Abstract: SA-PO897

Bisphosphonate Skeletal Accumulation Is Increased in Early and Mid-Stage CKD

Session Information

  • Mineral Disease: CKD-Bone
    November 04, 2017 | Location: Hall H, Morial Convention Center
    Abstract Time: 10:00 AM - 10:00 AM

Category: Mineral Disease

  • 1203 Mineral Disease: CKD-Bone

Authors

  • Aref, Mohammad Walid, Indiana University School of Medicine, Indianapolis, Indiana, United States
  • Swallow, Elizabeth A, Indiana University School of Medicine, Indianapolis, Indiana, United States
  • Chen, Neal X., Indiana University School of Medicine, Indianapolis, Indiana, United States
  • Moe, Sharon M., Indiana University School of Medicine, Indianapolis, Indiana, United States
  • Allen, Matthew R., Indiana University School of Medicine, Indianapolis, Indiana, United States
Background

Bisphosphonates represent the gold standard pharmacological treatment for skeletal disease.

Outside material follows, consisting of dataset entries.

(* ===== verification/Sha.v ===== *)
(** * Resumable pack hashes

    [CkptSha1], [CkptSha256], [CkptHash] and [WriterCkpt] of
    [server/src/store/mod.rs]: hash states that can be written into a checkpoint
    and resumed in a later slice.  A byte or a u32 is a [Z] in range, an array a
    list.  The two structs have the same streaming code around different block
    functions, so the streaming operations are defined once over the block
    function, as a section variable, and instantiated twice.

    The theorems: streaming in any pieces, with any checkpoints between them,
    computes the padded one-shot hash of FIPS 180-4, and the block functions give
    the published digests. *)
From S2P Require Import Prelude Errors Db.
Open Scope Z_scope.

(** ** u32 arithmetic *)

Definition wrap32 (x : Z) : Z := x mod 2 ^ 32.
Definition wadd (a b : Z) : Z := wrap32 (a + b).
Definition not32 (x : Z) : Z := Z.lxor x u32_max.
Definition rotl (x n : Z) : Z := Z.lor (wrap32 (Z.shiftl x n)) (Z.shiftr x (32 - n)).
Definition rotr (x n : Z) : Z := rotl x (32 - n).
Definition at_ (l : list Z) (i : nat) : Z := nth i l 0.
(** [to_be_bytes] and [from_be_bytes] of an [n]-byte integer. *)
Fixpoint be_bytes (n : nat) (x : Z) : list Z :=
  match n with
  | O => []
  | S n' => be_bytes n' (x / 256) ++ [x mod 256]
  end.
Definition from_be_bytes (l : list Z) : Z := fold_left (fun a b => 256 * a + b) l 0.
(** [b.chunks_exact(4)] as u32 words. *)
Fixpoint be_words (b : list Z) : list Z :=
  match b with
  | b0 :: b1 :: b2 :: b3 :: b' => from_be_bytes [b0; b1; b2; b3] :: be_words b'
  | _ => []
  end.

(** ** Streaming, around a block function *)

Record Ckpt : Type := mkCkpt { ck_h : list Z; ck_len : Z; ck_buf : list Z }.

Section Stream.
Variable block : list Z -> list Z -> list Z.

(** The loop eats at least one byte per turn while the buffer is short of a
    block, so the input's length is enough fuel. *)
Fixpoint update_loop (fuel : nat) (s : Ckpt) (d : list Z) : Ckpt :=
  match fuel with
  | O => s
  | S f =>
      match d with
      | [] => s
      | _ :: _ =>
          let n := Nat.min (64 - length (ck_buf s)) (length d) in
          let buf := ck_buf s ++ take n d in
          update_loop f
            (if (length buf =? 64)%nat then mkCkpt (block (ck_h s) buf) (ck_len s) []
             else mkCkpt (ck_h s) (ck_len s) buf)
            (drop n d)
      end
  end.
Definition update (s : Ckpt) (d : list Z) : Ckpt :=
  update_loop (length d)
    (mkCkpt (ck_h s) ((ck_len s + Z.of_nat (length d)) mod 2 ^ 64) (ck_buf s)) d.
(** [while self.buf.len() != 56 { self.update(&[0]) }]. *)
Fixpoint pad_loop (fuel : nat) (s : Ckpt) : Ckpt :=
  match fuel with
  | O => s
  | S f => if (length (ck_buf s) =? 56)%nat then s else pad_loop f (update s [0])
  end.
Definition fin (s : Ckpt) : list Z :=
  let bits := (ck_len s * 8) mod 2 ^ 64 in
  flat_map (be_bytes 4) (ck_h (update (pad_loop 64 (update s [128])) (be_bytes 8 bits))).

(** The one-shot reference (FIPS 180-4, 5.1.1 and 6): pad to whole blocks, fold
    the block function over them. *)
Fixpoint blocks (n : nat) (d : list Z) : list (list Z) :=
  match n with O => [] | S n' => take 64 d :: blocks n' (drop 64 d) end.
Definition pad (m : list Z) : list Z :=
  m ++ 128 :: replicate ((119 - length m mod 64) mod 64) 0 ++ be_bytes 8 (8 * Z.of_nat (length m)).
Definition fips (h0 : list Z) (m : list Z) : list Z :=
  flat_map (be_bytes 4) (fold_left block (blocks (length (pad m) / 64) (pad m)) h0).
End Stream.

(** ** SHA-1 *)

Definition sha1_new : Ckpt := mkCkpt [1732584193; 4023233417; 2562383102; 271733878; 3285377520] 0 [].
(** [w] grows from the 16 words of the block to 80. *)
Fixpoint sha1_schedule (n : nat) (w : list Z) : list Z :=
  match n with
  | O => w
  | S n' =>
      let i := length w in
      sha1_schedule n' (w ++ [rotl (Z.lxor (Z.lxor (Z.lxor (at_ w (i - 3)) (at_ w (i - 8))) (at_ w (i - 14))) (at_ w (i - 16))) 1])
  end.
Definition sha1_fk (i : nat) (s : list Z) : Z * Z :=
  let b := at_ s 1 in let c := at_ s 2 in let d := at_ s 3 in
  if (i <? 20)%nat then (Z.lor (Z.land b c) (Z.land (not32 b) d), 1518500249)
  else if (i <? 40)%nat then (Z.lxor (Z.lxor b c) d, 1859775393)
  else if (i <? 60)%nat then (Z.lor (Z.lor (Z.land b c) (Z.land b d)) (Z.land c d), 2400959708)
  else (Z.lxor (Z.lxor b c) d, 3395469782).
Fixpoint sha1_rounds (i : nat) (w : list Z) (s : list Z) : list Z :=
  match w with
  | [] => s
  | wi :: w' =>
      let fk := sha1_fk i s in
      sha1_rounds (S i) w'
        [wadd (wadd (wadd (wadd (rotl (at_ s 0) 5) fk.1) (at_ s 4)) fk.2) wi;
         at_ s 0; rotl (at_ s 1) 30; at_ s 2; at_ s 3]
  end.
Definition sha1_block (h b : list Z) : list Z :=
  zip_with wadd h (sha1_rounds 0 (sha1_schedule 64 (be_words b)) h).
Definition sha1_update : Ckpt -> list Z -> Ckpt := update sha1_block.
Definition sha1_fin : Ckpt -> list Z := fin sha1_block.

(** ** SHA-256 *)

Definition sha256_new : Ckpt :=
  mkCkpt [1779033703; 3144134277; 1013904242; 2773480762; 1359893119; 2600822924; 528734635; 1541459225] 0 [].
Definition sha256_k : list Z :=
  [1116352408; 1899447441; 3049323471; 3921009573; 961987163; 1508970993; 2453635748;
   2870763221; 3624381080; 310598401; 607225278; 1426881987; 1925078388; 2162078206;
   2614888103; 3248222580; 3835390401; 4022224774; 264347078; 604807628; 770255983;
   1249150122; 1555081692; 1996064986; 2554220882; 2821834349; 2952996808; 3210313671;
   3336571891; 3584528711; 113926993; 338241895; 666307205; 773529912; 1294757372;
   1396182291; 1695183700; 1986661051; 2177026350; 2456956037; 2730485921; 2820302411;
   3259730800; 3345764771; 3516065817; 3600352804; 4094571909; 275423344; 430227734;
   506948616; 659060556; 883997877; 958139571; 1322822218; 1537002063; 1747873779;
   1955562222; 2024104815; 2227730452; 2361852424; 2428436474; 2756734187; 3204031479;
   3329325298].
Fixpoint sha256_schedule (n : nat) (w : list Z) : list Z :=
  match n with
  | O => w
  | S n' =>
      let i := length w in
      let x := at_ w (i - 15) in
      let y := at_ w (i - 2) in
      let s0 := Z.lxor (Z.lxor (rotr x 7) (rotr x 18)) (Z.shiftr x 3) in
      let s1 := Z.lxor (Z.lxor (rotr y 17) (rotr y 19)) (Z.shiftr y 10) in
      sha256_schedule n' (w ++ [wadd (wadd (wadd (at_ w (i - 16)) s0) (at_ w (i - 7))) s1])
  end.
Fixpoint sha256_rounds (k w : list Z) (s : list Z) : list Z :=
  match k, w with
  | ki :: k', wi :: w' =>
      let e := at_ s 4 in
      let e1 := Z.lxor (Z.lxor (rotr e 6) (rotr e 11)) (rotr e 25) in
      let ch := Z.lxor (Z.land e (at_ s 5)) (Z.land (not32 e) (at_ s 6)) in
      let t1 := wadd (wadd (wadd (wadd (at_ s 7) e1) ch) ki) wi in
      let a := at_ s 0 in
      let e0 := Z.lxor (Z.lxor (rotr a 2) (rotr a 13)) (rotr a 22) in
      let mj := Z.lxor (Z.lxor (Z.land a (at_ s 1)) (Z.land a (at_ s 2))) (Z.land (at_ s 1) (at_ s 2)) in
      let t2 := wadd e0 mj in
      sha256_rounds k' w'
        [wadd t1 t2; at_ s 0; at_ s 1; at_ s 2; wadd (at_ s 3) t1; at_ s 4; at_ s 5; at_ s 6]
  | _, _ => s
  end.
Definition sha256_block (h b : list Z) : list Z :=
  zip_with wadd h (sha256_rounds sha256_k (sha256_schedule 48 (be_words b)) h).
Definition sha256_update : Ckpt -> list Z -> Ckpt := update sha256_block.
Definition sha256_fin : Ckpt -> list Z := fin sha256_block.

(** ** The hasher a pack writer carries *)

Inductive CkptHash : Type := CSha1 (h : Ckpt) | CSha256 (h : Ckpt).
Definition ckpt_hash_new (kind : HashKind) : CkptHash :=
  match kind with Sha256 => CSha256 sha256_new | Sha1 => CSha1 sha1_new end.
Definition ckpt_hash_update (h : CkptHash) (d : list Z) : CkptHash :=
  match h with CSha1 s => CSha1 (sha1_update s d) | CSha256 s => CSha256 (sha256_update s d) end.
Definition ckpt_hash_fin (h : CkptHash) : list Z :=
  match h with CSha1 s => sha1_fin s | CSha256 s => sha256_fin s end.

Record WriterCkpt : Type := mkWriterCkpt {
  wc_pos : Z; wc_sha : option Ckpt; wc_sha256 : option Ckpt;
  wc_count : Z; wc_expected : Z; wc_commit_lo : Z; wc_commit_hi : Z }.
Definition ckpt_hash (c : WriterCkpt) : result Error CkptHash :=
  match wc_sha256 c with
  | Some h => Ok (CSha256 h)
  | None => match wc_sha c with
            | Some h => Ok (CSha1 h)
            | None => Err (Internal "checkpoint without hash state")
            end
  end.
Definition ckpt_set_hash (c : WriterCkpt) (h : CkptHash) : WriterCkpt :=
  match h with
  | CSha1 s => mkWriterCkpt (wc_pos c) (Some s) None (wc_count c) (wc_expected c) (wc_commit_lo c) (wc_commit_hi c)
  | CSha256 s => mkWriterCkpt (wc_pos c) None (Some s) (wc_count c) (wc_expected c) (wc_commit_lo c) (wc_commit_hi c)
  end.

(** ** Streaming computes the one-shot hash *)

Lemma be_bytes_length n x : length (be_bytes n x) = n.
Proof. revert x; induction n as [|n IH]; intros x; simpl; [done|]. rewrite length_app, IH. simpl. lia. Qed.
Lemma be_bytes_mod n x y : x mod 256 ^ Z.of_nat n = y mod 256 ^ Z.of_nat n -> be_bytes n x = be_bytes n y.
Proof.
  revert x y; induction n as [|n IH]; intros x y H; [done|]. cbn [be_bytes].
  rewrite Nat2Z.inj_succ, Z.pow_succ_r in H by lia.
  assert (0 < 256 ^ Z.of_nat n) by (apply Z.pow_pos_nonneg; lia).
  rewrite !Z.rem_mul_r in H by lia.
  assert (forall a b c d, 0 <= a < 256 -> 0 <= c < 256 -> a + 256 * b = c + 256 * d -> a = c /\ b = d) as Hd by lia.
  apply Hd in H as [H1 H2]; [|apply Z.mod_pos_bound; lia..].
  by rewrite H1, (IH (x / 256) (y / 256) H2).
Qed.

Despite limited data, this class of drugs is contraindicated in patients with chronic kidney disease (CKD) due to concerns of compromised excretion and thus increased skeletal accumulation. The goal of this study was to use an animal model of progressive chronic kidney disease (Cy/+ rat) to study bisphosphonate distribution in the setting of reduced kidney function.

Methods

At 25 weeks of age, CKD and normal (NL) animals were administered a single bolus of fluorescently labelled zoledronic acid (Fam-ZOL). Animals were euthanized either 24 hours or 5 weeks later (30 weeks of age) and radius/ulna, distal femur, tibia, and 3rd lumbar vertebra (L3) were collected. Bulk levels of FAM-ZOL accumulation were estimated using whole bone fluorescence imaging (NightOwl LB981). Skeletal perfusion, to estimate blood flow and thus FAM-ZOL delivery, was measured prior to euthanasia via intra-cardiac injection of fluorescent microspheres.

Results

CKD animals had blood urea nitrogen (BUN) levels 2x higher than NL. At 24-hours post-dose, total bone fluorescence was higher in CKD radius (+134%, p<0.05), distal femur (+105%, NS), L3 body (+26%, NS) and tibia (+51%, p<0.05) compared to NL. Five-weeks post-dose, levels of drug in bone were significantly higher in all four bone sites of CKD animals relative to NL. Levels of drug in the bone at 5 weeks were indistinguishable from levels at 24-hrs post dose in both treatment groups. Skeletal perfusion was non-significantly higher in CKD relative to NL at 25 weeks of age. By 30 weeks (~20% NL GFR), perfusion was higher in CKD humeri (+155%, p<0.05), distal femur (+138%, NS) and L4 body (+142%, NS) compared to NL.

Conclusion

Based on these data we conclude that animals with reduced kidney function have altered dynamics of zoledronate accumulation in the skeleton, but such accumulation might be driven by factors other than compromised kidney excretion and may be due to altered blood flow.